Shire Developing Oral Chelator
March 28, 2013 – Shire, a specialty biopharmaceutical company, is currently in clinical trials with a new iron chelator. Below, Shire responds to questions from CAF concerning the status of the drug, currently known as SPD602.
How did Shire become interested in SPD602?
In April 2012, Shire acquired FerroKin BioSiences, Inc. and the iron chelator treatment SPD602 (formerly FBS0701) aimed to treat chronic iron overload following numerous blood transfusions in both children and adults with hereditary and acquired anemias.

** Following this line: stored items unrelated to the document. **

(* ===== verification/FloatSym.v ===== *)
(** * Sign symmetry of binary64 arithmetic

    Rounding to nearest, ties to even, does not look at the sign: the
    rounded value of [-r] is the opposite of the rounded value of [r].
    Hence [(-a) * b = -(a * b)], [(-a) / b = -(a / b)], and [x - y] is
    [-(y - x)] except when both are [+0].  Multiplication commutes
    exactly.  These hold for every float, NaN and the infinities
    included; they are what makes [distanceMeters] symmetric in its two
    points (Distance.v). *)

From S2P Require Import Prelude JsFloat.
From Stdlib Require Import Lia.

Open Scope float_scope.

(** ** On the specification floats *)

Lemma round_aux_negb s m e l :
  binary_round_aux prec emax (negb s) m e l = SFopp (binary_round_aux prec emax s m e l).
Proof.
  unfold binary_round_aux.
  destruct (shr_fexp prec emax m e l) as [mrs' e'].
  destruct (shr_fexp prec emax _ e' loc_Exact) as [mrs'' e''].
  destruct (shr_m mrs''); try done. simpl. by destruct (e'' <=? emax - prec)%Z.
Qed.

Lemma binary_normalize_opp z e :
  z <> 0%Z -> binary_normalize prec emax (- z) e false = SFopp (binary_normalize prec emax z e false).
Proof.
  intros Hz. destruct z as [|p|p]; [done| |]; simpl; unfold binary_round;
    destruct (shl_align _ _ _); [apply (round_aux_negb false)|].
  rewrite <- (round_aux_negb true). reflexivity.
Qed.

Lemma SFopp_involutive x : SFopp (SFopp x) = x.
Proof. destruct x; simpl; rewrite ?negb_involutive; done. Qed.

Lemma SFmul_opp_l x y : SF64mul (SFopp x) y = SFopp (SF64mul x y).
Proof.
  destruct x as [sx|sx| |sx mx ex], y as [sy|sy| |sy my ey]; simpl; try done;
    destruct sx, sy; try reflexivity; simpl;
    first [apply (round_aux_negb false) | apply (round_aux_negb true)].
Qed.

Lemma SFmul_comm x y : SF64mul x y = SF64mul y x.
Proof.
  destruct x as [sx|sx| |sx mx ex], y as [sy|sy| |sy my ey]; simpl; rewrite ?(xorb_comm sx sy); try done.
  by rewrite Pos.mul_comm, Z.add_comm.
Qed.

Lemma SFdiv_opp_l x y : SF64div (SFopp x) y = SFopp (SF64div x y).
Proof.
  destruct x as [sx|sx| |sx mx ex], y as [sy|sy| |sy my ey]; simpl; try done;
    destruct sx, sy; try reflexivity; simpl;
    destruct (SFdiv_core_binary prec emax _ _ _ _) as [[mz ez] lz];
    first [apply (round_aux_negb false) | apply (round_aux_negb true)].
Qed.

Lemma cond_Zopp_sub_swap a b : (b - a = - (a - b))%Z.
Proof. lia. Qed.

Lemma SFsub_antisym x y :
  SF64sub x y = SFopp (SF64sub y x) \/ (SF64sub x y = S754_zero false /\ SF64sub y x = S754_zero false).
Proof.
  destruct x as [sx|sx| |sx mx ex], y as [sy|sy| |sy my ey]; simpl;
    try (destruct sx; destruct sy; simpl; auto; fail);
    try (left; simpl; rewrite ?negb_involutive; reflexivity).
  rewrite (Z.min_comm ey ex).
  set (A := cond_Zopp sx (Zpos (fst (shl_align mx ex (Z.min ex ey))))).
  set (B := cond_Zopp sy (Zpos (fst (shl_align my ey (Z.min ex ey))))).
  rewrite (cond_Zopp_sub_swap A B).
  destruct (decide (A - B = 0)%Z) as [E|E].
  - right. rewrite E. done.
  - left. rewrite binary_normalize_opp by done. by rewrite SFopp_involutive.
Qed.

(** ** On primitive floats *)

Lemma float_mul_opp_l a b : (- a) * b = - (a * b).
Proof. apply Prim2SF_inj. by rewrite mul_spec, !opp_spec, mul_spec, SFmul_opp_l. Qed.

Lemma float_div_opp_l a b : (- a) / b = - (a / b).
Proof. apply Prim2SF_inj. by rewrite div_spec, !opp_spec, div_spec, SFdiv_opp_l. Qed.

Lemma float_mul_comm a b : a * b = b * a.
Proof. apply Prim2SF_inj. by rewrite !mul_spec, SFmul_comm. Qed.

(** [x - y] and [y - x] are opposite, or both [+0]. *)
Lemma float_sub_antisym x y : x - y = - (y - x) \/ (x - y = 0 /\ y - x = 0).
Proof.
  destruct (SFsub_antisym (Prim2SF x) (Prim2SF y)) as [E|[E1 E2]].
  - left. apply Prim2SF_inj. by rewrite opp_spec, !sub_spec.
  - right. split; apply Prim2SF_inj; rewrite sub_spec; [exact E1|exact E2].
Qed.

(** [x - x] is [+0] for finite [x]. *)
Lemma float_sub_self x : is_finite x = true -> x - x = 0.
Proof.
  intros Hx. apply Prim2SF_inj. rewrite sub_spec. change (Prim2SF 0) with (S754_zero false).
  apply is_finite_spec in Hx as [[s E]|[s [m [e E]]]]; rewrite E; destruct s; simpl;
    rewrite ?Z.sub_diag; reflexivity.
Qed.

(** A finite number times [+0] is a zero. *)
Lemma finite_mul_zero y : is_finite y = true -> y * 0 = 0 \/ y * 0 = -0.
Proof.
  intros Hy. apply is_finite_spec in Hy as [[s E]|[s [m [e E]]]];
    destruct s; [right|left|right|left]; apply Prim2SF_inj; rewrite mul_spec, E; reflexivity.
Qed.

Shire’s interest in SPD602 was considered a strategic step in developing Shire’s hematology business, and adds a differentiated product in development with global rights in a global market. There remains a significant unmet need for a once-a-day, oral iron chelator in a convenient dosage form for the treatment of transfusional iron overload with an improved safety profile than currently available treatments. We believe SPD602 has the potential to meet that need. We hope to use our expertise in hematology coupled with our proven ability to progress products through the development pipeline to bring SPD602 to patients. This acquisition marks an important step for Shire in building a business that serves the growing needs of patients with hematological disorders. In addition, SPD602 fits into Shire’s portfolio of development and commercialization of differentiated specialist products prescribed by specialist physicians (i.e.; hematologists, hematologist-oncologists).
What stage is the drug currently in? Do you have a rough timeline for the drug’s development (assuming best case scenario)?

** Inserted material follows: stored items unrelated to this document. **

(* ===== verification/JsValue.v ===== *)
(** * JavaScript values and the operators the program applies to them

    [jsval] covers what the program handles: the values JSON.parse returns
    (Overpass responses, request bodies, the alerts file) and the objects the
    code builds.  An object is the list of its own properties in creation
    order, which is the order JSON.stringify writes them; objects that come
    from JSON.parse have unique keys (a repeated key keeps its last value).
    The operators are ECMAScript's: ToBoolean ([truthy]), the value-returning
    [||] and [&&], property access [v.k] (a TypeError on [undefined] and
    [null]), ToNumber, the subtraction operator, and the object literal with
    spread [{ ...o, k: v }]. *)

From S2P Require Import Prelude JsFloat Host.

Open Scope float_scope.

Inductive jsval : Type :=
| JUndefined
| JNull
| JBool (b : bool)
| JNumber (n : float)
| JString (s : string)
| JArray (xs : list jsval)
| JObject (fs : list (string * jsval)).

Abbreviation jsobj := (list (string * jsval)).

(** The exceptions the modelled code can raise. *)
Inductive js_error : Type :=
| TypeError
| SyntaxError
| FetchFailed.

#[export] Instance js_error_eq_dec : EqDecision js_error.
Proof. solve_decision. Defined.

Abbreviation js := (result js_error).

(** ** ToBoolean *)

Definition truthy (v : jsval) : bool :=
  match v with
  | JUndefined | JNull => false
  | JBool b => b
  | JNumber n => negb (is_nan n || is_zero n)
  | JString s => negb (bool_decide (s = ""%string))
  | JArray _ | JObject _ => true
  end.

(** [a || b] and [a && b] return one of their operands; the right operand
    is evaluated (and may throw) only when it is returned. *)
Definition js_or (a : jsval) (b : js jsval) : js jsval :=
  if truthy a then Ok a else b.

Definition js_and (a : jsval) (b : js jsval) : js jsval :=
  if truthy a then b else Ok a.

(** ** Property access *)

Fixpoint obj_get (fs : jsobj) (k : string) : jsval :=
  match fs with
  | [] => JUndefined
  | (k', v) :: fs' => if bool_decide (k = k') then v else obj_get fs' k
  end.

(** The decimal name of an array index, as property keys spell it. *)
Definition index_key (i : nat) : string := pretty (N.of_nat i).

Fixpoint array_get (i : nat) (xs : list jsval) (k : string) : jsval :=
  match xs with
  | [] => JUndefined
  | x :: xs' => if bool_decide (k = index_key i) then x else array_get (S i) xs' k
  end.

Definition num_of_nat (n : nat) : float :=
  SF2Prim (binary_normalize prec emax (Z.of_nat n) 0 false).

(** [v.k] (and [v[k]]).  Only own properties are read: none of the keys
    the program reads is a property of Object.prototype or
    Array.prototype other than [length]. *)
Definition get_prop (v : jsval) (k : string) : js jsval :=
  match v with
  | JUndefined | JNull => Err TypeError
  | JObject fs => Ok (obj_get fs k)
  | JArray xs =>
      Ok (if bool_decide (k = "length"%string) then JNumber (num_of_nat (length xs))
          else array_get 0 xs k)
  | JString s =>
      Ok (if bool_decide (k = "length"%string) then JNumber (num_of_nat (String.length s))
          else JUndefined)
  | JBool _ | JNumber _ => Ok JUndefined
  end.

(** ** Object literals *)

(** CreateDataProperty on a fresh object: an existing key keeps its place
    and takes the new value; a new key is appended. *)
Fixpoint obj_set (fs : jsobj) (k : string) (v : jsval) : jsobj :=
  match fs with
  | [] => [(k, v)]
  | (k', v') :: fs' =>
      if bool_decide (k = k') then (k', v) :: fs' else (k', v') :: obj_set fs' k v
  end.

(** The own enumerable properties that [...v] copies. *)
Definition own_props (v : jsval) : jsobj :=
  match v with
  | JObject fs => fs
  | JArray xs => imap (fun i x => (index_key i, x)) xs
  | _ => []
  end.

(** [{ ...target-so-far, ...v }]: copy [v]'s properties in order. *)
Definition obj_spread (fs : jsobj) (v : jsval) : jsobj :=
  foldl (fun acc kv => obj_set acc kv.1 kv.2) fs (own_props v).

(** ** ToNumber and ToString *)

Section Conversions.
Context `{JsHost}.

Fixpoint to_string (v : jsval) : string :=
  match v with
  | JUndefined => "undefined"
  | JNull => "null"
  | JBool b => if b then "true" else "false"
  | JNumber n => NumberToString n
  | JString s => s
  | JArray xs =>
      (* Array.prototype.join(","), with "" for undefined and null *)
      (fix join (xs : list jsval) : string :=
         match xs with
         | [] => ""
         | [x] => match x with JUndefined | JNull => "" | _ => to_string x end
         | x :: xs' =>
             (match x with JUndefined | JNull => "" | _ => to_string x end)
               +:+ "," +:+ join xs'
         end) xs
  | JObject _ => "[object Object]"
  end%string.

Definition to_number (v : jsval) : float :=
  match v with
  | JUndefined => nan
  | JNull => 0
  | JBool b => if b then 1 else 0
  | JNumber n => n
  | JString s => StringToNumber s
  | JArray _ | JObject _ => StringToNumber (to_string v)
  end.

(** The binary [-] operator. *)
Definition js_sub (a b : jsval) : float := to_number a - to_number b.

End Conversions.

(** ** Basic facts *)

(** Induction on values, with the hypothesis on every element of an array
    and every property value of an object. *)
Lemma jsval_nested_ind (P : jsval -> Prop) :
  P JUndefined -> P JNull -> (forall b, P (JBool b)) -> (forall n, P (JNumber n)) ->
  (forall s, P (JString s)) -> (forall xs, Forall P xs -> P (JArray xs)) ->
  (forall fs, Forall (fun kv => P kv.2) fs -> P (JObject fs)) ->
  forall v, P v.
Proof.
  intros HU HN HB HNum HS HA HO. fix IH 1.
  intros [| | b | n | s | xs | fs]; [exact HU|exact HN|apply HB|apply HNum|apply HS| |].
  - apply HA. exact ((fix go xs := match xs return Forall P xs with
                      | [] => @List.Forall_nil _ P
                      | x :: xs' => @List.Forall_cons _ P x xs' (IH x) (go xs') end) xs).
  - apply HO. exact ((fix go fs := match fs return Forall (fun kv => P kv.2) fs with
                      | [] => @List.Forall_nil _ _
                      | kv :: fs' => @List.Forall_cons _ (fun kv => P kv.2) kv fs' (IH kv.2) (go fs')
                      end) fs).
Qed.


Lemma obj_get_set_eq fs k v : obj_get (obj_set fs k v) k = v.
Proof.
  induction fs as [|[k' v'] fs IH]; simpl.
  - by rewrite bool_decide_true.
  - case_bool_decide; simpl; [subst; by rewrite bool_decide_true|].
    by rewrite bool_decide_false.
Qed.

Lemma obj_get_set_ne fs k k' v : k <> k' -> obj_get (obj_set fs k v) k' = obj_get fs k'.
Proof.
  intros Hne. induction fs as [|[k0 v0] fs IH]; simpl.
  - by rewrite bool_decide_false.
  - case_bool_decide; simpl; [subst; by rewrite !bool_decide_false|].
    case_bool_decide; [done|]. done.
Qed.


Lemma to_number_undefined `{JsHost} : to_number JUndefined = nan.
Proof. reflexivity. Qed.

Lemma js_sub_undefined_r `{JsHost} a : js_sub a JUndefined = nan.
Proof. unfold js_sub. simpl. apply sub_nan_r. Qed.

Lemma js_sub_undefined_l `{JsHost} b : js_sub JUndefined b = nan.
Proof. unfold js_sub. simpl. apply sub_nan_l. Qed.

#[export] Hint Rewrite obj_get_set_eq @to_number_undefined @js_sub_undefined_r
  @js_sub_undefined_l : tour_rw.



Lemma get_prop_object fs k : get_prop (JObject fs) k = Ok (obj_get fs k).
Proof. reflexivity. Qed.

#[export] Hint Rewrite get_prop_object : tour_rw.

SPD602 is currently under phase 2 clinical development.
- One phase 2 study has completed
- There are two additional phase 2 studies currently recruiting globally to assess safety, efficacy & tolerability of SPD602 in the following patient populations:
- SPD602-202 is a clinical trial in pediatric and adolescent patients with transfusional iron overload
- SPD602-203 is a clinical trial in adult patients with transfusional iron overload
- Subjects from both of the above studies may also be eligible to participate in a long-term safety extension study (SPD602-301).

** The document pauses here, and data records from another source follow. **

(** * Campus Life Planner: email validator and storage module

    A shallow embedding of [scripts/email-validator.js] and
    [scripts/storage.js] and the properties their specification states.

    Conventions of the embedding.
    - A JavaScript string is a [string]; each [ascii] stands for one
      UTF-16 code unit in the range U+0000..U+00FF.  Inside the functions
      strings are handled as [list ascii] ([text]).
    - [null] / [undefined] results are [None].
    - Functions that read or write browser storage, or that may throw, live
      in the small state-and-exception monad [M]. *)

From Stdlib Require Import String Ascii List ZArith Lia Bool.
From stdpp Require Import gmap strings list.

Open Scope string_scope.
Open Scope list_scope.

Set Warnings "-register-all".

(** ** JavaScript string primitives *)

Abbreviation text := (list ascii).

Definition chars (s : string) : text := list_ascii_of_string s.
Definition str (t : text) : string := string_of_list_ascii t.

Definition code (c : ascii) : nat := nat_of_ascii c.

Definition in_range (lo hi c : ascii) : bool :=
  (code lo <=? code c)%nat && (code c <=? code hi)%nat.

Definition is_lower (c : ascii) : bool := in_range "a" "z" c.
Definition is_upper (c : ascii) : bool := in_range "A" "Z" c.
Definition is_digit (c : ascii) : bool := in_range "0" "9" c.
Definition is_alpha (c : ascii) : bool := is_lower c || is_upper c.
Definition is_alnum (c : ascii) : bool := is_alpha c || is_digit c.

Definition one_of (s : string) (c : ascii) : bool :=
  existsb (Ascii.eqb c) (chars s).

(** White space and line terminators stripped by [String.prototype.trim],
    restricted to the code units below U+0100: TAB, LF, VT, FF, CR, SP
    and NBSP. *)
Definition is_js_space (c : ascii) : bool :=
  match code c with
  | 9 | 10 | 11 | 12 | 13 | 32 | 160 => true
  | _ => false
  end.

Fixpoint trim_start (s : text) : text :=
  match s with
  | c :: r => if is_js_space c then trim_start r else s
  | [] => []
  end.

Definition trim (s : text) : text := rev (trim_start (rev (trim_start s))).

(** [s.split(c)] for a one-character separator. *)
Fixpoint split_on (c : ascii) (s : text) : list text :=
  match s with
  | [] => [[]]
  | x :: r =>
      if Ascii.eqb x c then [] :: split_on c r
      else match split_on c r with
           | p :: ps => (x :: p) :: ps
           | [] => [[x]]
           end
  end.

Fixpoint starts_with (p s : text) : bool :=
  match p, s with
  | [], _ => true
  | a :: p', b :: s' => Ascii.eqb a b && starts_with p' s'
  | _ :: _, [] => false
  end.

Definition ends_with (p s : text) : bool := starts_with (rev p) (rev s).

Fixpoint includes (p s : text) : bool :=
  starts_with p s ||
  match s with
  | [] => false
  | _ :: r => includes p r
  end.

Definition count_char (c : ascii) (s : text) : nat :=
  length (List.filter (Ascii.eqb c) s).

(** [parts.join(sep)] *)
Fixpoint join (sep : text) (parts : list text) : text :=
  match parts with
  | [] => []
  | [p] => p
  | p :: ps => p ++ sep ++ join sep ps
  end.

(** [s.substr(start, len)] for non-negative arguments. *)
Definition substr (start len : nat) (s : text) : text := take len (drop start s).

(** ** Regular expressions

    The regular expressions of the source are kept as syntax trees and run
    by a derivative matcher. *)

Module Regex.

Inductive regex : Type :=
| Void
| Eps
| Class (p : ascii -> bool)
| Cat (r1 r2 : regex)
| Alt (r1 r2 : regex)
| Star (r : regex).

Definition Plus (r : regex) : regex := Cat r (Star r).
Definition Opt (r : regex) : regex := Alt Eps r.
Definition Chr (c : ascii) : regex := Class (Ascii.eqb c).
Definition Any : regex := Class (fun _ => true).

(** [r{0,n}] *)
Fixpoint Upto (n : nat) (r : regex) : regex :=
  match n with
  | O => Eps
  | S n' => Opt (Cat r (Upto n' r))
  end.

(** [r{n}] *)
Fixpoint Rep (n : nat) (r : regex) : regex :=
  match n with
  | O => Eps
  | S n' => Cat r (Rep n' r)
  end.

(** The words of a regular expression. *)
Inductive lang : regex -> text -> Prop :=
| lang_eps : lang Eps []
| lang_class p c : p c = true -> lang (Class p) [c]
| lang_cat r1 r2 s1 s2 : lang r1 s1 -> lang r2 s2 -> lang (Cat r1 r2) (s1 ++ s2)
| lang_alt_l r1 r2 s : lang r1 s -> lang (Alt r1 r2) s
| lang_alt_r r1 r2 s : lang r2 s -> lang (Alt r1 r2) s
| lang_star_nil r : lang (Star r) []
| lang_star_cons r s1 s2 : lang r s1 -> lang (Star r) s2 -> lang (Star r) (s1 ++ s2).

Fixpoint nullable (r : regex) : bool :=
  match r with
  | Void => false
  | Eps => true
  | Class _ => false
  | Cat a b => nullable a && nullable b
  | Alt a b => nullable a || nullable b
  | Star _ => true
  end.

(** Constructors that drop dead branches, so derivatives stay small. *)
Definition cat (a b : regex) : regex :=
  match a, b with
  | Void, _ => Void
  | _, Void => Void
  | Eps, _ => b
  | _, _ => Cat a b
  end.

Definition alt (a b : regex) : regex :=
  match a, b with
  | Void, _ => b
  | _, Void => a
  | _, _ => Alt a b
  end.

Fixpoint deriv (c : ascii) (r : regex) : regex :=
  match r with
  | Void => Void
  | Eps => Void
  | Class p => if p c then Eps else Void
  | Cat a b =>
      if nullable a then alt (cat (deriv c a) b) (deriv c b)
      else cat (deriv c a) b
  | Alt a b => alt (deriv c a) (deriv c b)
  | Star a => cat (deriv c a) (Star a)
  end.

Fixpoint matches (r : regex) (s : text) : bool :=
  match s with
  | [] => nullable r
  | c :: s' => matches (deriv c r) s'
  end.

(** [/^r$/.test(s)] *)
Definition test_anchored (r : regex) (s : text) : bool := matches r s.

(** [/r/.test(s)]: the pattern may match anywhere in [s]. *)
Definition test_search (r : regex) (s : text) : bool :=
  matches (Cat (Star Any) (Cat r (Star Any))) s.

End Regex.

(** ** scripts/email-validator.js *)

Module EmailValidator.
Import Regex.

(** [[a-zA-Z0-9.!#$%&'*+\/=?^_`{|}~-]] *)
Definition local_char (c : ascii) : bool :=
  is_alnum c || one_of ".!#$%&'*+/=?^_`{|}~-" c.

(** [[a-zA-Z0-9-]] *)
Definition alnum_hyphen (c : ascii) : bool := is_alnum c || Ascii.eqb c "-".

(** [[a-zA-Z0-9](?:[a-zA-Z0-9-]{0,61}[a-zA-Z0-9])?] *)
Definition labelRegex : regex :=
  Cat (Class is_alnum) (Opt (Cat (Upto 61 (Class alnum_hyphen)) (Class is_alnum))).

(** The body of [emailRegex], between [^] and [$]. *)
Definition emailRegex : regex :=
  Cat (Plus (Class local_char))
      (Cat (Chr "@")
           (Cat labelRegex (Star (Cat (Chr ".") labelRegex)))).

(** The body of the [for (const label of domainLabels)] loop: [true] when
    the label passes all three checks. *)
Definition label_passes (label : text) : bool :=
  if (length label =? 0)%nat || (63 <? length label)%nat then false
  else if starts_with (chars "-") label || ends_with (chars "-") label then false
  else if negb (test_anchored (Plus (Class alnum_hyphen)) label) then false
  else true.

Definition isValidEmail (email : string) : bool :=
  if String.eqb email "" then false
  else
    let email := trim (chars email) in
    if (length email =? 0)%nat || (254 <? length email)%nat then false
    else if negb (test_anchored emailRegex email) then false
    else
      let parts := split_on "@" email in
      let localPart := nth 0 parts [] in
      let domain := nth_error parts 1 in
      if (length localPart =? 0)%nat || (64 <? length localPart)%nat then false
      else if negb (test_search (Class is_alpha) localPart) then false
      else if starts_with (chars ".") localPart || ends_with (chars ".") localPart then false
      else if includes (chars "..") localPart then false
      else
        match domain with
        | None => false
        | Some domain =>
            if (length domain =? 0)%nat || (253 <? length domain)%nat then false
            else if negb (includes (chars ".") domain) then false
            else if starts_with (chars ".") domain || ends_with (chars ".") domain
                    || starts_with (chars "-") domain || ends_with (chars "-") domain
            then false
            else
              let domainLabels := split_on "." domain in
              if negb (forallb label_passes domainLabels) then false
              else
                let tld := List.last domainLabels [] in
                if (length tld <? 2)%nat || negb (test_anchored (Plus (Class is_alpha)) tld)
                then false
                else true
        end.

- Please refer to http://www.clinicaltrials.gov/ for further information regarding the above-referenced trials.
Shire anticipates initiating phase 3 trials globally in 2014.
What findings have come from the studies thus far?
In study, SPD602-201/CTP-04, SPD602 was well tolerated at both doses of 16mg/kg/d and 32, mg/kg/d salt (14.5 and 29 mg/kg/d, respectively) when initially examined after 24 weeks of treatment. This response was seen in patients with common co-morbidities such as hepatitis and renal impairment. The overall frequency of AEs related to drug was low (<5%), with a short duration and generally mild nature. Data from this phase 2 study reflected that SPD602 was effective at reducing hepatic iron concentration in a majority of patients receiving 32 mg/kg/d salt (29 mg/kg/d).
At 48 weeks of treatment, SPD602 was well tolerated up to 36 mg/kg/d salt (40mg/kg/d); a maximum tolerated dose was not identified. No safety signals were noted at the higher doses. Treatment-related GI AEs were infrequent and Creatinine was stable. SPD602 was effective at reducing hepatic iron concentration in a majority (68%) of patients dosed at 36 mg/kg/d salt (40mg/kg/day).
Based on the results of studies so far, how would it be administered and how often?
Dosing will be determined following results of phase 2/3 studies. Currently Shire is exploring once and twice daily oral dosing regimens from 16-75mg/kg/d.
Has Shire had any previous involvement with treatments for thalassemia?
This is Shire’s first endeavor with a treatment for thalassemia, although Shire has vast experience in specialty drug development, including another hematology product, Xagrid for essential thrombocythemia.
What else do you think is important for the thalassemia community to know about it?
Shire aspires to be as brave as the people we help. We strive to identify new and holistic ideas and solutions that deliver a demonstrated value for society. We challenge ourselves to keep improving while putting patients at the center of everything we do. Shire’s “Brave” culture distinguishes us from others, and keeps us focused on our purpose: to enable people with life-altering conditions to lead better lives.
From CAF: Alexis Thompson, MD, MPH, a member of the CAF Medical Advisory Board and Director of Hematology Services at Lurie Children’s Hospital of Chicago, states that “Many patients with thalassemia have benefitted from advances in both non-invasive methods for iron monitoring as well as availability of newer oral iron chelating agents; however, side effects are unacceptable to some patients, and others seem to have inadequate responses even though they are taking their current chelation medications as prescribed. The early studies performed with SPD602 in patients with thalassemia have been very encouraging in terms of demonstrating efficacy of a new drug for iron control with side effects that are generally tolerable. Ongoing research to provide additional choices for effective iron chelation could expand the number of patients with good iron control and could potentially extend lives.”